Browser timestamp formats explained
2026-05-19 · 2 min
The single most common browser forensics mistake is an epoch slip. Render
a Chromium last_visit_time with the Unix epoch and every visit lands in
the 1600s. Three formats cover almost everything you will see in the wild.
Chromium (Chrome, Edge, Brave, Opera)
Microseconds since 1601-01-01 00:00:00 UTC, the WebKit/FILETIME epoch.
Used by urls.last_visit_time, visits.visit_time, cookies.creation_utc,
downloads.start_time, and most of the other timestamp columns in
History, Cookies, and Login Data.
unix_ms = chromium_value / 1000 - 11644473600000
The gotcha: autofill.date_created and autofill.date_last_used are plain
Unix seconds. Same database, different column convention. Verify by sanity-
checking a known event before bulk-converting.
Firefox (PRTime)
Microseconds since 1970-01-01 00:00:00 UTC. Used in moz_places.last_visit_date,
moz_historyvisits.visit_date, and moz_bookmarks.dateAdded.
unix_ms = firefox_value / 1000
Exception: moz_cookies.expiry is Unix seconds, and moz_cookies.creationTime
/ lastAccessed are PRTime microseconds. Mixed conventions in a single table.
Safari (Mac absolute time)
Seconds (often fractional) since 2001-01-01 00:00:00 UTC, also called
Cocoa or CFAbsoluteTime. Used in History.db and the .plist sidecars.
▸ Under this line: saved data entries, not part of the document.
(** * chemprop featurization: molecule graphs and batches

    A shallow embedding of [chemprop/features/featurization.py]: the feature
    encoders, the single-molecule graph builder [MolGraph.__init__] (molecule
    and reaction branches), [map_reac_to_prod], the batch collator
    [BatchMolGraph] with [get_components], [get_b2b] and [get_a2a], the
    module's global settings, and [mol2graph].

    Python values are modelled as follows.
    - [int] indices and counts that the code only ever produces non-negative
      are [nat]; categorical atom and bond properties are [Z].
    - feature values ([bool], [int] and [float] entries of a feature list) are
      rationals [Q]; the float product [GetMass() * 0.01] is the exact product.
    - a [dict] is a [gmap]; a [list] is a [list]; a torch tensor is the nested
      list it was made from.
    - a raised exception is the left summand of [result]; statements run in
      source order, so the first exception raised is the one returned.
    - an RDKit molecule is the list of its atoms and the list of its bonds;
      [GetIdx] of an atom or bond is its position in that list. *)

From stdpp Require Import base numbers list strings gmap.
From Stdlib Require Import QArith.

Close Scope Q_scope.

(** ** Exceptions and the error monad *)

Inductive exn : Set :=
  | AttributeError
  | IndexError
  | KeyError
  | NotImplementedError
  | RuntimeError
  | TypeError
  | UnboundLocalError
  | ValueError.

#[global] Instance exn_eq_dec : EqDecision exn.
Proof. solve_decision. Defined.

Definition result (A : Type) : Type := exn + A.

#[global] Instance result_ret : MRet result := λ A x, inr x.
Definition blank_item : Item.t :=
  {| Item.title := None; Item.description := None; Item.summary := None;
     Item.content_encoded := None; Item.content := None; Item.link := None;
     Item.pubDate := None; Item.isoDate := None |}.

Definition titled (title : string) : Item.t :=
  {| Item.title := Some title; Item.description := None;
     Item.summary := None; Item.content_encoded := None;
     Item.content := None; Item.link := None;
     Item.pubDate := None; Item.isoDate := None |}.

(** A title of 8001 characters. *)
Definition long_item : Item.t := titled (letters (Z.to_nat 8001)).

(** An environment in which every provider is down. *)
Definition offline : Env :=
  {| rss_parseURL := λ _ _, Rejected "ETIMEDOUT";
     jina_post := λ _ _ _, Rejected "ECONNREFUSED";
     gemini_post := λ _ _, Rejected "ECONNREFUSED";
     qdrant_search := λ _ _ _ _ _, Rejected "ECONNREFUSED";
     cheerio_text := λ html, html;
     date_now := λ _, "2024-01-01T00:00:00.000Z" |}.

(** A provider that answers every text with a vector of its own. *)
Definition marker (t : string) : option vector :=
  Some [PrimFloat.of_uint63 (Uint63.of_Z (strlen t))].

Definition echoing : Env :=
  {| rss_parseURL := λ _ _, Rejected "ETIMEDOUT";
     jina_post := λ _ _ input, Replied (Some (marker <$> input));
     gemini_post := λ _ _, Rejected "ECONNREFUSED";
     qdrant_search := λ _ _ _ _ _, Replied [];
     cheerio_text := λ html, html;
     date_now := λ _, "2024-01-01T00:00:00.000Z" |}.

Definition article (id : nat) (content : string) : Article.t :=
  {| Article.id := id; Article.title := content; Article.description := "";
     Article.content := content; Article.link := "";
     Article.pubDate := ""; Article.source := "unknown" |}.

(** A batch whose first article has only white space for content. *)
Definition gapped_batch : list Article.t :=
  [article 1 "  "; article 2 "second"].

Definition start : state :=
  {| calls := []; redis := Redis.empty; qdrant := ∅; articleCounter := 1 |}.

(** A keyspace in which the history key of "s1" holds a plain string. *)
Definition clobbered : state :=
  with_redis
    (Redis.put "history:s1"
       {| Redis.held := Redis.VString "x"; Redis.deadline := None |}
       Redis.empty)
    start.

(** Qdrant with the collection in place. *)
Definition prepared : state := with_qdrant (created ∅) start.

(** The service with its default timeouts. *)
Definition service : RedisService.t := RedisService.new None None.

(** Embedding and search answer; the generation provider is down. *)
Definition market_hit : Hit :=
  {| hit_id := 1; hit_score := 0.875%float;
     hit_content := Some (JStr "Market rally continues amid rate cut hopes") |}.

Definition gemini_down : Env :=
  {| rss_parseURL := λ _ _, Rejected "ETIMEDOUT";
     jina_post := λ _ _ input, Replied (Some (marker <$> input));
     gemini_post := λ _ _, Rejected "ECONNRESET";
     qdrant_search := λ _ _ _ _ _, Replied [market_hit];
     cheerio_text := λ html, html;
     date_now := λ _, "2024-01-01T00:00:00.000Z" |}.

Definition question : Server.Body :=
  {| Server.sessionId := JStr "s1";
     Server.message := JStr "What's happening with rates?" |}.

Definition no_message : Server.Body :=
  {| Server.sessionId := JStr "s1"; Server.message := JStr "" |}.

Definition hello : Message :=
  {| user := "hello"; bot := "Hi, how can I help?";
     timestamp := "2024-01-01T00:00:00.000Z" |}.

Definition thanks : Message :=
  {| user := "thanks"; bot := "You are welcome.";
     timestamp := "2024-01-01T00:01:00.000Z" |}.

(** One append and then two hours of silence. *)
Definition lapsed : state :=
  ((RedisService.addMessage service offline (JStr "s1") hello ;;
    pass 7200) start).2.

(** Three feeds, the second of which is down on every attempt. *)
Definition three_feeds : NewsIngestion.t :=
  {| NewsIngestion.feeds :=
       [ "https://a.example/rss"; "https://down.example/rss";
         "https://c.example/rss" ] |}.

Definition served (url : string) : option (list Item.t) :=
  if String.eqb url "https://down.example/rss" then None
  else Some [titled ("News from " +:+ url)].

Definition one_feed_down : Env :=
  {| rss_parseURL :=
       λ _ url,
         match served url with
         | Some its => Replied {| items := Some its |}
         | None => Rejected "ETIMEDOUT"
         end;
     jina_post := λ _ _ input, Replied (Some (marker <$> input));
     gemini_post := λ _ _, Rejected "ECONNRESET";
     qdrant_search := λ _ _ _ _ _, Replied [];
     cheerio_text := λ html, html;
     date_now := λ _, "2024-01-01T00:00:00.000Z" |}.

(** A batch in which every content has text. *)
Definition full_batch : list Article.t :=
  [article 1 "first"; article 2 "second"].

End Sample.

(** ** More specification vocabulary *)

(** What Redis holds under the keys of a session right after an append
    made at the state [s]. *)
Definition after_append (this : RedisService.t) (env : Env) (sessionId : jsval)
    (m : Message) (l : list string) (d0 : option Z) (s : state) : state :=
  let hk := RedisService.getHistoryKey sessionId in
  let sk := RedisService.getSessionKey sessionId in
  let x := Json.stringify m in
  let c1 := CallRedis (LPUSH hk x) in
  let c2 := CallRedis (EXPIRE hk (RedisService.historyTTL this)) in
  let now := date_now env (calls (log c2 (log c1 s))) in
  let c3 := CallRedis (SET_EX sk now (RedisService.sessionTTL this)) in
  let r := redis s in
  with_redis
    (Redis.put sk
       {| Redis.held := Redis.VString now;
          Redis.deadline :=
            Some (Redis.clock r + RedisService.sessionTTL this) |}
       (Redis.put hk
          {| Redis.held := Redis.VList (x :: l);
             Redis.deadline :=
               Some (Redis.clock r + RedisService.historyTTL this) |}
          (Redis.put hk
             {| Redis.held := Redis.VList (x :: l); Redis.deadline := d0 |}
             r)))
    (log c3 (log c2 (log c1 s))).
Arguments after_append : simpl never.

(** The value a computation returns or the error it throws, without the
    state it leaves. *)
Definition verdict {A} (m : M A) (s : state) : outcome A := (m s).1.

(** A computation that leaves alone every Redis key outside [keys]. *)
Definition only_touches {A} (keys : list string) (m : M A) : Prop :=
  ∀ s k, k ∉ keys → Redis.find (redis (m s).2) k = Redis.find (redis s) k.

(** The key holds a live value of the other type than the one the
    service keeps there. *)
Definition holds_a_list (r : Redis.t) (k : string) : Prop :=
  ∃ l d, Redis.find r k
         = Some {| Redis.held := Redis.VList l; Redis.deadline := d |}.

Definition holds_a_string (r : Redis.t) (k : string) : Prop :=
  ∃ v d, Redis.find r k
         = Some {| Redis.held := Redis.VString v; Redis.deadline := d |}.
unix_ms = (safari_value + 978307200) * 1000
Timezone discipline
None of these formats carry a timezone — they are all UTC. If you render them in the analyst's local time, two people in different timezones will disagree about when something happened. Keep timelines in UTC, label explicitly when you render locally, and confirm by aligning one known event (a VPN connect, a corporate SSO record from EVTX) before trusting the rest.